(* ===== verification/QuerySpec.v ===== *)
(** * What a server answers to a query

    The dictionaries that hold results and replies, described by the rows that
    they hold, and the paged fetch of Query.v in terms of those rows. *)

From Stdlib Require Import ZArith Lia Bool Ascii String.
From stdpp Require Import base list strings gmap.
From S2P Require Import Prelude Xdb CLib Dict DictTyped Query.

(** ** Keys *)

Lemma key_of_inj a b : in_u 64 a -> in_u 64 b -> key_of a = key_of b -> a = b.
Proof.
  intros Ha Hb E. apply (f_equal list_ascii_of_string) in E. unfold key_of in E.
  rewrite !list_ascii_of_string_of_list_ascii in E. apply (f_equal strtoul0) in E.
  rewrite !strtoul0_dec in E by done. by injection E.
Qed.

(** A key is not a name that has a character other than digits. *)

Definition not_number (c : ascii) : bool :=
  bool_decide (base_digit 10 c = None) && bool_decide (c <> "-"%char).

Definition is_name (k : string) : bool := existsb not_number (list_ascii_of_string k).

Lemma key_of_name a k : in_u 64 a -> is_name k = true -> key_of a <> k.
Proof.
  unfold in_u. intros Ha Hk <-. unfold is_name, key_of in Hk.
  rewrite list_ascii_of_string_of_list_ascii in Hk.
  apply existsb_exists in Hk as (c & Hin & Hc). apply list_elem_of_In in Hin.
  apply andb_true_iff in Hc as [H1%bool_decide_eq_true H2%bool_decide_eq_true].
  eapply dec_not_in; [exact H1|exact H2| |exact Hin]. lia.
Qed.

(** Lookups after an update, for keys and names. *)

Lemma set_dynstr d k t :
  dict_set_dynstr d k (Some t) = (0, (dict_set d k (Some (text_data t))).2).
Proof.
  unfold dict_set_dynstr, data_from_dynstr. cbn [fmap option_fmap option_map].
  unfold dict_set, _dict_set. by destruct (_ && _).
Qed.

Lemma set_zero d k v : dict_set d k (Some v) = (0, (dict_set d k (Some v)).2).
Proof. unfold dict_set, _dict_set. by destruct (_ && _). Qed.

Lemma get_set_eq d k v : dict_get (dict_set d k (Some v)).2 k = Some v.
Proof. rewrite get_set. by rewrite decide_True. Qed.

Lemma get_set_ne d k v k' : k <> k' -> dict_get (dict_set d k (Some v)).2 k' = dict_get d k'.
Proof. intros. rewrite get_set. by rewrite decide_False. Qed.

Lemma get_str_spec d k :
  dict_get_str d k =
  match dict_get d k with Some v => (0, d_data v) | None => (- ENOENT, None) end.
Proof. unfold dict_get_str, dict_get_with_ref, dict_get. by destruct (_dict_lookup d k). Qed.

Lemma get_uint64_spec d k n :
  in_u 64 n -> dict_get d k = Some (text_data (dec n)) ->
  dict_get_uint64 d k = Some (0, Some n).
Proof.
  intros Hn Hk. unfold dict_get_uint64, dict_get_with, dict_get_with_ref.
  unfold dict_get in Hk. rewrite Hk. cbn [negb Z.eqb]. by apply unsigned_roundtrip.
Qed.

Lemma get_int32_spec d k n :
  in_s 32 n -> dict_get d k = Some (text_data (dec n)) ->
  dict_get_int32 d k = Some (0, Some n).
Proof.
  intros Hn Hk. unfold dict_get_int32, dict_get_with, dict_get_with_ref.
  unfold dict_get in Hk. rewrite Hk. cbn [negb Z.eqb]. by apply signed_roundtrip.
Qed.

(** Texts without a zero that fit the length of a value. *)

Definition plain (t : list ascii) : Prop := ~ "000"%char ∈ t /\ Z.of_nat (length t) < 2 ^ 31 - 1.

Lemma get_double_spec d k t :
  plain t -> dict_get d k = Some (text_data t) -> dict_get_double d k = Some (0, Some t).
Proof.
  intros [Ht Hl] Hk. unfold dict_get_double, dict_get_with_ref. unfold dict_get in Hk.
  rewrite Hk. cbn [negb Z.eqb]. by rewrite text_data_text.
Qed.

Lemma cut_plain t : ~ "000"%char ∈ t -> cut t = t.
Proof.
  induction t as [|c t IH]; intros Ht; [done|]. rewrite not_elem_of_cons in Ht.
  cbn [cut]. destruct (Ascii.eqb_spec c "000") as [->|]; [naive_solver|].
  rewrite IH; naive_solver.
Qed.

Lemma cut_text t : plain t -> cut (t ++ ["000"%char]) = t.
Proof. intros [Ht _]. by apply cut_app. Qed.

(** ** Rows in a dictionary *)

Fixpoint put_rows (i : Z) (rows : list (list ascii)) (d : dict_t) : dict_t :=
  match rows with
  | [] => d
  | r :: rows' => put_rows (i + 1) rows' (dict_set d (key_of i) (Some (text_data r))).2
  end.

(** The rows of a dictionary, counted from [i]. *)

Definition rows_at (d : dict_t) (i : Z) (rows : list (list ascii)) : Prop :=
  forall k r, rows !! k = Some r -> dict_get d (key_of (i + Z.of_nat k)) = Some (text_data r).

Lemma put_rows_other i rows d k :
  (forall j, i <= j < i + Z.of_nat (length rows) -> key_of j <> k) ->
  dict_get (put_rows i rows d) k = dict_get d k.
Proof.
  revert i d. induction rows as [|r rows IH]; intros i d Hk; [done|]. cbn [put_rows length] in *.
  rewrite IH; [|intros j Hj; apply Hk; lia]. apply get_set_ne, Hk. lia.
Qed.

Lemma put_rows_name i rows d k :
  0 <= i -> i + Z.of_nat (length rows) < 2 ^ 64 -> is_name k = true ->
  dict_get (put_rows i rows d) k = dict_get d k.
Proof.
  intros Hi Hn Hk. apply put_rows_other. intros j Hj. apply key_of_name; [unfold in_u; lia|done].
Qed.

Lemma put_rows_at i rows d :
  0 <= i -> i + Z.of_nat (length rows) < 2 ^ 64 -> rows_at (put_rows i rows d) i rows.
Proof.
  revert i d. induction rows as [|r rows IH]; intros i d Hi Hn k r' Hk; [done|].
  cbn [put_rows length] in *. destruct k as [|k].
  - injection Hk as ->. rewrite Z.add_0_r, put_rows_other; [apply get_set_eq|].
    intros j Hj E. apply key_of_inj in E; unfold in_u; lia.
  - replace (i + Z.of_nat (S k)) with (i + 1 + Z.of_nat k) by lia. apply IH; [lia|lia|done].
Qed.

Lemma put_rows_missing i rows d j :
  0 <= i -> i + Z.of_nat (length rows) <= j -> in_u 64 j ->
  dict_get (put_rows i rows d) (key_of j) = dict_get d (key_of j).
Proof.
  unfold in_u. intros Hi Hj Hj'. apply put_rows_other. intros k Hk E.
  apply key_of_inj in E; unfold in_u; lia.
Qed.

Lemma put_rows_length i rows d :
  0 <= i -> i + Z.of_nat (length rows) < 2 ^ 64 ->
  (forall j, i <= j < i + Z.of_nat (length rows) -> dict_get d (key_of j) = None) ->
  length (members_list (put_rows i rows d)) = (length (members_list d) + length rows)%nat.
Proof.
  revert i d. induction rows as [|r rows IH]; intros i d Hi Hn Hf; cbn [put_rows length] in *; [lia|].
  rewrite IH; [|lia|lia|].
  - unfold dict_set, _dict_set. rewrite bool_decide_eq_false_2.
    + cbn. lia.
    + specialize (Hf i ltac:(lia)). unfold dict_get in Hf. rewrite Hf. by intros [? ?].
  - intros j Hj. rewrite get_set_ne; [apply Hf; lia|]. intros E.
    apply key_of_inj in E; unfold in_u; lia.
Qed.

(** ** Results *)

Definition row_ok (r : row) : Prop := Z.of_nat (length (row_text r)) <= 1022.

Definition row_string (r : row) : list ascii := cut (row_text r).

Lemma length_dec_pow f n k :
  0 <= n < 10 ^ Z.of_nat k -> (0 < k)%nat -> (length (dec_fuel f n) <= k)%nat.
Proof.
  revert n k. induction f as [|f IH]; intros n k Hn Hk; cbn [dec_fuel length]; [lia|].
  destruct (Z.ltb_spec n 10); cbn [length]; [lia|]. rewrite length_app. cbn [length].
  destruct k as [|k]; [lia|]. rewrite Nat2Z.inj_succ, Z.pow_succ_r in Hn by lia.
  assert (0 < k)%nat by (destruct k; [cbn in Hn; lia|lia]).
  assert (length (dec_fuel f (n / 10)) <= k)%nat; [|lia].
  apply IH; [|done]. split; [apply Z.div_pos; lia|apply Z.div_lt_upper_bound; lia].
Qed.

Lemma callback_spec r d k :
  row_ok r -> 0 <= k < 10 ^ 9 ->
  direct_query_callback r (d, k) =
  Some (0, ((dict_set d (key_of k) (Some (text_data (row_string r)))).2, k + 1)).
Proof.
  unfold row_ok. intros Hr Hk. unfold direct_query_callback.
  assert (length (dec k) <= 9)%nat as Hl.
  { unfold dec, dec_nat. rewrite (proj2 (Z.ltb_ge _ _)) by lia. apply length_dec_pow; lia. }
  rewrite (proj2 (Z.ltb_ge _ _)) by lia.
  assert (negb (Nat.eqb (length r) 0) && (1024 <? Z.of_nat (length (row_text r)) + 2) = false) as ->.
  { rewrite (proj2 (Z.ltb_ge _ _)) by lia. apply andb_false_r. }
  cbn [orb]. rewrite set_dynstr. cbn [negb Z.eqb].
  by rewrite uwrap_small by (unfold in_u; lia).
Qed.

Lemma deliver_spec rs d k :
  Forall row_ok rs -> 0 <= k -> k + Z.of_nat (length rs) <= 10 ^ 9 ->
  deliver rs (d, k) = Some (0, (put_rows k (row_string <$> rs) d, k + Z.of_nat (length rs))).
Proof.
  intros Hrs. revert d k. induction Hrs as [|r rs Hr Hrs IH]; intros d k Hk Hn; cbn [deliver].
  { by rewrite Z.add_0_r. }
  cbn [length] in Hn. rewrite callback_spec by (done || lia). cbn [mbind option_bind Z.eqb].
  rewrite IH by lia. cbn [fmap list_fmap put_rows length].
  by replace (k + 1 + Z.of_nat (length rs)) with (k + Z.of_nat (S (length rs))) by lia.
Qed.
= = = = = = =
» **ACTION ITEM**
What is the number of lines in the entries above that hold the string "Require"? Please state that number alone.

» **RESPONSE TO THE TASK**
3